Velocity Science is tripling the size of its on-campus lab to more than 2,600 square feet, which will house the program until it moves into a new 7,000-square- foot home in the Science Complex, the Faculty of Science’s upcoming state-of-the-art building. Velocity Science is a partnership between Velocity and the Faculty of Science that provides startups with the mentorship, lab space, and support needed to develop their science-based companies.

“This expansion of Velocity Science is indicative of the tremendous success and growth it has experienced in the three years since its inception,” said Feridun Hamdullahpur, president and vice-chancellor of Waterloo. “The University of Waterloo is the academic engine of a remarkable innovation cluster and an anchor in Canada’s emerging innovation corridor that stretches from Waterloo to Toronto. Expanding programs like Velocity will help us unlock the talent at Waterloo to further enhance the innovation process and generate additional economic impact across Ontario.”

More than 20 startups have emerged from Velocity Science’s first lab, and many science companies have received international recognition for their talent and innovation. Harry Gandhi, co-founder of Medella Health won the prestigious $100,000 Thiel Fellowship, established by Peter Thiel, PayPal co-founder and venture capitalist. In autumn 2015, Vitameter received investment from pharmaceutical company, Bayer, and travelled to Germany to participate in Bayer’s new Grants4Apps incubator.


Velocity Start, a new 6,000-square-foot space on the Waterloo campus, will open for people who want to learn about entrepreneurship and develop the skills, networks, and mentors to grow a business. This facility includes a 650-square-foot maker space with 3D printers and hand tools, startup coaching, weekly workshops, and panel discussions.

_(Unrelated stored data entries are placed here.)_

(** * JSON API sensor: a shallow embedding of [sensor.py]

    The development models the one class of the integration,
    [JsonApiSensor], and proves the properties of its constructor and
    of its polling method [async_update].

    - JSON payloads are Python values: a scalar, a list or a dict.
    - [async_update] mutates [self], writes to the logger and talks to
      the HTTP session and the template engine.  It is embedded in a
      small state-and-exception monad whose state holds the object, the
      store of header dictionaries and the trace of outside-visible
      events (requests, log records).
    - The HTTP session, the template engine and [json.loads] are
      external collaborators: a [world] record gives their answers. *)

From stdpp Require Import base strings list gmap fin_maps pretty.
From Stdlib Require Import ZArith.

Local Open Scope Z_scope.
Local Open Scope string_scope.
Local Open Scope list_scope.

(** ** Python values *)

(** A Python float is kept through its [repr], the shortest decimal text
    that reads back as the same float; neither the sensor nor these
    proofs compute with floats. *)
Record pyfloat := PyFloat { float_repr : string }.

(** What [json.loads] yields below the containers. *)
Inductive scalar :=
| SNone
| SBool (b : bool)
| SInt (n : Z)
| SFloat (f : pyfloat)
| SStr (s : string).

(** A dict keeps its entries in insertion order, keys are strings. *)
#[warnings="-register-all"]
Inductive pyval :=
| PScalar (s : scalar)
| PList (items : list pyval)
| PDict (entries : list (string * pyval)).

Abbreviation pydict := (list (string * pyval)).

(** [str(x)] on a scalar. *)
Definition py_str (x : scalar) : string :=
  match x with
  | SNone => "None"
  | SBool true => "True"
  | SBool false => "False"
  | SInt n => pretty n
  | SFloat f => float_repr f
  | SStr s => s
  end.

(** [len(l)] of a list. *)
Definition py_len (l : list pyval) : Z := Z.of_nat (length l).

Definition is_scalar (v : pyval) : bool :=
  match v with PScalar _ => true | _ => false end.

(** Truthiness of an optional string, as tested by [if x:]: [None] and
    the empty string are falsy.  A truthy value is handed back. *)
Definition truthy (x : option string) : option string :=
  match x with
  | None => None
  | Some EmptyString => None
  | Some s => Some s
  end.

(** ** Slices of a [str] *)

(** A Python [str] is a sequence of code points; a [string] here holds
    its UTF-8 encoding, byte by byte.  Concatenation and comparison are
    the same on both; a slice is not, since a code point takes one to
    four bytes.  A byte [10xxxxxx] continues the code point that the
    byte before it belongs to; every other byte starts a new one. *)
Definition is_continuation (c : Ascii.ascii) : bool :=
  match c with
  | Ascii.Ascii _ _ _ _ _ _ b6 b7 => b7 && negb b6
  end.

(** [len(s)]: the number of code points. *)
Fixpoint codepoints (s : string) : nat :=
  match s with
  | EmptyString => 0%nat
  | String c s' =>
      if is_continuation c then codepoints s' else S (codepoints s')
  end.

(** [s[:n]]: the first [n] code points, each with all its bytes. *)
Fixpoint str_prefix (n : nat) (s : string) : string :=
  match s with
  | EmptyString => EmptyString
  | String c s' =>
      if is_continuation c then String c (str_prefix n s')
      else match n with
           | O => EmptyString
           | S n' => String c (str_prefix n' s')
           end
  end.

(** ** Exceptions *)

(** The classes that matter to the two [except] clauses.  All but
    [CancelledError] derive from [Exception]; [ClientError] stands for
    [aiohttp.ClientError] and its subclasses. *)
Inductive exn_class :=
| ClientError
| TimeoutError
| KeyError
| ValueError
| TemplateError
| CancelledError.

Record exn := Exn { exn_cls : exn_class; exn_msg : string }.

Definition isinstance_ClientError (e : exn) : bool :=
  match exn_cls e with ClientError => true | _ => false end.

Definition isinstance_Exception (e : exn) : bool :=
  match exn_cls e with CancelledError => false | _ => true end.

Inductive completion (A : Type) :=
| Normal (a : A)
| Raised (e : exn).
Arguments Normal {A} a.
Arguments Raised {A} e.

(** ** Dict operations *)

Fixpoint dict_find (k : string) (d : pydict) : option pyval :=
  match d with
  | [] => None
  | (k', v) :: d' => if String.eqb k k' then Some v else dict_find k d'
  end.

(** [k in d] *)
Fixpoint dict_contains (k : string) (d : pydict) : bool :=
  match d with
  | [] => false
  | (k', _) :: d' => String.eqb k k' || dict_contains k d'
  end.

(** [d[k]], which raises [KeyError] on a missing key. *)
Definition dict_getitem (d : pydict) (k : string) : completion pyval :=
  match dict_find k d with
  | Some v => Normal v
  | None => Raised (Exn KeyError ("'" +:+ k +:+ "'"))
  end.

(** ** The object, the store and the trace *)

Definition loc := nat.

(** Header dictionaries are mutable and shared by reference. *)
Abbreviation store := (gmap loc (gmap string string)).
(** * The remote-execution decorator of the SDK ([volt/sdk/decorators.py])

    A shallow embedding of the [wrapper] closure that the [machine]
    decorator returns, and the properties of its pipeline: executor selection,
    provisioning, packaging, environment set-up, remote run, result
    classification and teardown.

    Modelling conventions.
    - Python values are the inductive [pyval]; floats are left out, dict keys
      are strings, and an object [json] cannot encode is [POpaque].
    - The collaborators (the [Lium] SDK object, the local file system, the
      clock and the random generator) are an environment [Env]: a function
      from the history of the invocation and the call being made to the
      response.  A response is a value or a raised exception.  Every raised
      exception is an instance of Python's [Exception]: an [Exn] never stands
      for a [KeyboardInterrupt], a [SystemExit] or another exception that
      [except Exception] lets through.
    - Python's [str.lower], like [repr] on [str], is taken as given; what it
      does on ASCII text is [ascii_lower].
    - The code runs in the monad [M]: environment in, state threaded,
      [Result] out.  The state holds the trace of collaborator calls and the
      local variables of [wrapper] that its [finally] blocks read.
    - Every collaborator call is recorded in the trace together with the
      program point (source line) that issued it. *)

From Stdlib Require Import String Ascii List ZArith Lia Bool DecimalString.
Import ListNotations.
Open Scope string_scope.
Set Warnings "-register-all".

(* ================================================================= *)
(** ** Strings as Python uses them *)

Module PyStr.

Definition nl : string := String "010" EmptyString.

Definition nonempty (s : string) : bool :=
  match s with EmptyString => false | String _ _ => true end.
(** * Verification of the Incus deployment orchestrator ([deploy.py])

    The orchestrator drives a remote hypervisor through the [pyincus]
    client library.  The library is an external collaborator: every method
    call and every attribute read on one of its handles is modelled as an
    operation [Op] answered by an arbitrary hypervisor (a handler over an
    abstract world), so the theorems hold for every behaviour of the
    collaborator, including failures.  The orchestrator's own functions are
    programs [Prog] over those operations; running a program yields its
    outcome, the ordered trace of what it asked and printed, and the final
    world. *)

From Stdlib Require Import ZArith Ascii String.
From stdpp Require Import base option list strings pretty gmap fin_maps.

Local Open Scope Z_scope.
Local Open Scope string_scope.
Local Open Scope list_scope.

(** ** Python values used by the script *)

(** A [dict] with string keys and scalar values (instance and network
    configuration, one device's settings). *)
Abbreviation Dict := (gmap string string).
(** [instance.devices]: device name to device settings. *)
Abbreviation Devices := (gmap string (gmap string string)).

(** The subclasses of [pyincus.exceptions.InstanceException] the script
    tells apart, and every other subclass. *)
Inductive InstanceExceptionClass :=
| InstanceIsNotRunningException
| InstanceIsAlreadyStoppedException
| InstanceIsPausedException
| InstanceExecFailedException
| InstanceNotFoundException
| OtherInstanceException.

(** Python exceptions, with their message ([str(error)]). *)
Inductive PyExc :=
| InstanceException (c : InstanceExceptionClass) (msg : string)
| KeyError (key : string)
| TypeError (msg : string)
| ValueError (msg : string)
| Exception (msg : string)
| OtherError (cls msg : string).

Definition exc_str (e : PyExc) : string :=
  match e with
  | InstanceException _ m | TypeError m | ValueError m | Exception m
  | OtherError _ m => m
  | KeyError k => "'" +:+ k +:+ "'"
  end.

(** [type(error).__name__] *)
Definition exc_type_name (e : PyExc) : string :=
  match e with
  | InstanceException InstanceIsNotRunningException _ => "InstanceIsNotRunningException"
  | InstanceException InstanceIsAlreadyStoppedException _ => "InstanceIsAlreadyStoppedException"
  | InstanceException InstanceIsPausedException _ => "InstanceIsPausedException"
  | InstanceException InstanceExecFailedException _ => "InstanceExecFailedException"
  | InstanceException InstanceNotFoundException _ => "InstanceNotFoundException"
  | InstanceException OtherInstanceException _ => "InstanceException"
  | KeyError _ => "KeyError"
  | TypeError _ => "TypeError"
  | ValueError _ => "ValueError"
  | Exception _ => "Exception"
  | OtherError c _ => c
  end.

(** Truth value of an optional string: [None] and [""] are falsy. *)
Definition truthy (o : option string) : bool :=
  match o with
  | Some s => negb (String.eqb s "")
  | None => false
  end.

(** [str(x)] for an optional string inside an f-string. *)
Definition fmt (o : option string) : string := default "None" o.

(** [s.lower()] on ASCII letters. *)
Definition ascii_lower (c : ascii) : ascii :=
  let n := nat_of_ascii c in
  if (Nat.leb 65 n && Nat.leb n 90)%bool then ascii_of_nat (n + 32) else c.

Fixpoint lower (s : string) : string :=
  match s with
  | EmptyString => EmptyString
  | String c s' => String (ascii_lower c) (lower s')
  end.

(** [needle in hay] on strings: substring test. *)
Fixpoint str_in (needle hay : string) : bool :=
  String.prefix needle hay ||
  match hay with
  | EmptyString => false
  | String _ hay' => str_in needle hay'
  end.

(** [sep.join(l)] *)
Fixpoint join (sep : string) (l : list string) : string :=
  match l with
  | [] => ""
  | [x] => x
  | x :: l' => x +:+ sep +:+ join sep l'
  end.

(** [str(l)] for a list of plain strings. *)
Definition str_list (l : list string) : string :=
  match l with
  | [] => "[]"
  | _ => "['" +:+ join "', '" l +:+ "']"
  end.

(** ** Handles of the [pyincus] object model *)

Record Remote := { remote_name : string }.
Record Project := { project_remote : Remote; project_name : string }.
Record Instance := { instance_project : Project; instance_name : string }.
Record NetworkACL := { acl_project : Project; acl_name : string }.
Record Network := { network_project : Project; network_name : string }.
Record NetworkForward := { forward_network : Network; forward_listenAddress : string }.

(** One entry of [instance.state["network"][nic]["addresses"]]. *)
Record Address := { family : string; scope : string; address : string }.

(** One entry of [forward.ports]. *)
Record Port := {
  port_protocol : string;
  port_listen_port : string;
  port_target_address : string;
  port_target_port : string
}.

(** The parsed command line ([argparse] namespace). *)
Record Args := {
  challengePath : string;
  verbose : bool;
  force : bool;
  keepInstancesOnFailure : bool;
  apply : bool;
  test : bool;
  purge : bool;
  arg_remote : option string;
  arg_project : option string
}.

Photo credit: James Brittain/University of Waterloo

Companies work in the current Velocity Science space on campus. Velocity will triple the size of this space until it moves into a new 7,000-square- foot home in the Science Complex.

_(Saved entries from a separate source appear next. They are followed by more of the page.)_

Lemma resolveLocation_valid (req : request) :
  exists name, resolveLocation req = VStr name /\ In name VALID_LOCATIONS.
Proof.
  unfold resolveLocation.
  set (raw := or_else _ _).
  destruct (truthy raw); cbn [negb orb].
  - destruct (includes VALID_LOCATIONS raw) eqn:I; cbn [negb].
    + now apply includes_In in I.
    + exists DEFAULT_LOCATION. split; [reflexivity|].
      unfold VALID_LOCATIONS, DEFAULT_LOCATION. cbn [In]. tauto.
  - exists DEFAULT_LOCATION. split; [reflexivity|].
    unfold VALID_LOCATIONS, DEFAULT_LOCATION. cbn [In]. tauto.
Qed.

Lemma upstreamCall_valid (key : value) (name : jstring) :
  In name VALID_LOCATIONS ->
  exists id,
    datasetId (VStr name) = Ok (VStr id)
    /\ upstreamCall key (VStr name) =
       Ok {| url := CWA_API_BASE_URL ++ js "/v1/rest/datastore/" ++ id;
             Authorization := key |}.
Proof.
  intros H. destruct (valid_dataset _ H) as [id Hid].
  exists id. split; [assumption|].
  unfold upstreamCall, requestUrl. now rewrite Hid.
Qed.

Lemma upstreamCall_resolved (key : value) (req : request) :
  exists call, upstreamCall key (resolveLocation req) = Ok call.
Proof.
  destruct (resolveLocation_valid req) as (name & -> & Hin).
  destruct (upstreamCall_valid key _ Hin) as (id & _ & ->). eauto.
Qed.

(** [getWeather] once the key is there and the upstream has answered. *)
Lemma getWeather_fulfilled (key : value) (network : axios_request -> settled)
    (req : request) (sent : list axios_request) (call : axios_request)
    (data : value) :
  truthy key = true ->
  upstreamCall key (resolveLocation req) = Ok call ->
  network call = Fulfilled data ->
  getWeather key network req sent =
  (match respond (resolveLocation req) data with
   | Throw error => onError error
   | done => done
   end, sent ++ [call]).
Proof.
  intros K C N. unfold getWeather, tryBlock. rewrite K, C, N. cbn [negb].
  now destruct (respond _ _).
Qed.

Lemma getWeather_rejected (key : value) (network : axios_request -> settled)
    (req : request) (sent : list axios_request) (call : axios_request)
    (error : js_error) :
  truthy key = true ->
  upstreamCall key (resolveLocation req) = Ok call ->
  network call = RejectedWith error ->
  getWeather key network req sent = (onError error, sent ++ [call]).
Proof.
  intros K C N. unfold getWeather, tryBlock. now rewrite K, C, N.
Qed.

(* ================================================================== *)
(** * The claims *)
(* ================================================================== *)

(** C3. The resolver.  The raw input is [req.query.locationName ||
    req.params.locationName].  When it is absent, or is anything but one of
    the 22 allow-listed names, the resolved location is the default, 臺中市;
    when it is one of the names, it is returned unchanged.  The resolver is
    a total function, so no input makes it raise, and the request it leads to
    is always well formed. *)
Theorem resolver_defaults (req : request) :
  let raw := or_else (query_locationName req) (params_locationName req) in
  (raw = VUndef -> resolveLocation req = VStr DEFAULT_LOCATION)
  /\ ((forall name, raw = VStr name -> ~ In name VALID_LOCATIONS) ->
      resolveLocation req = VStr DEFAULT_LOCATION)
  /\ (forall name, raw = VStr name -> In name VALID_LOCATIONS ->
      resolveLocation req = VStr name)
  /\ DEFAULT_LOCATION = js "臺中市"
  /\ length VALID_LOCATIONS = 22
  /\ forall key, exists call, upstreamCall key (resolveLocation req) = Ok call.
Proof.
  cbv zeta. unfold resolveLocation.
  set (raw := or_else _ _).
  repeat split.
  - intros ->. reflexivity.
  - intros H.
    destruct (includes VALID_LOCATIONS raw) eqn:I.
    + apply includes_In in I as (name & E & Hin). now destruct (H name E).
    + now rewrite orb_true_r.
  - intros name E Hin. rewrite E.
    rewrite (valid_truthy _ Hin).
    now rewrite (proj2 (includes_In VALID_LOCATIONS (VStr name)))
      by (exists name; auto).
  - intros key. apply upstreamCall_resolved.
Qed.

Lemma resolver_defaults_witness :
  (forall name, VStr (js "東京都") = VStr name -> ~ In name VALID_LOCATIONS)
  /\ resolveLocation (requestFor (js "東京都")) = VStr DEFAULT_LOCATION
  /\ In (js "臺北市") VALID_LOCATIONS
  /\ resolveLocation (requestFor (js "臺北市")) = VStr (js "臺北市").
Proof.
  assert (H : forall name,
             VStr (js "東京都") = VStr name -> ~ In name VALID_LOCATIONS).
  { intros name E Hin. injection E as <-.
    each_location Hin; discriminate. }
  assert (Hin : In (js "臺北市") VALID_LOCATIONS).
  { unfold VALID_LOCATIONS. cbn [In]. tauto. }
  split; [exact H|]. split; [|split; [exact Hin|]].
  - exact (proj1 (proj2 (resolver_defaults (requestFor (js "東京都")))) H).
  - exact (proj1 (proj2 (proj2 (resolver_defaults (requestFor (js "臺北市")))))
             (js "臺北市") eq_refl Hin).
Defined.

“Velocity Start is the entry point for any students who want to explore entrepreneurship,” says Mike Kirkup, director of Velocity. “We want to equip prospective entrepreneurs with the mentorship, tools, and collaborative environment needed to develop their ideas, in order to inspire and support the next wave of world-class startups out of Waterloo.”

Today’s news follows a number of announcements regarding Velocity’s rapid growth. In November, the University announced that it will expand its Velocity Garage startup incubator in downtown Kitchener by more than 29,000 square feet to provide space for up to 120 startups to work and collaborate. This expansion will include a wet lab for science startups to commercialize research, a dedicated workshop for assembling hardware prototypes, and expanded facilities for startup mentorship.

Velocity is the largest free startup incubator in North America. More than 160 companies have emerged from the program since its inception in 2008, raising in excess of $250 million in venture capital, and creating more than 800 jobs. Velocity programming includes a residence for entrepreneurs on Waterloo’s main campus, and a pitch competition that awards $375,000 in non-equity grants a year.

Waterloo is the top school in Canada for venture capital-backed entrepreneurs according to Pitchbook and Waterloo alumni created at least five unicorns – privately-held companies with a valuation of $1 billion or higher. They include Didi Kuadi, a Chinese version of Über, Instacart, Kik, Wish, and D2L.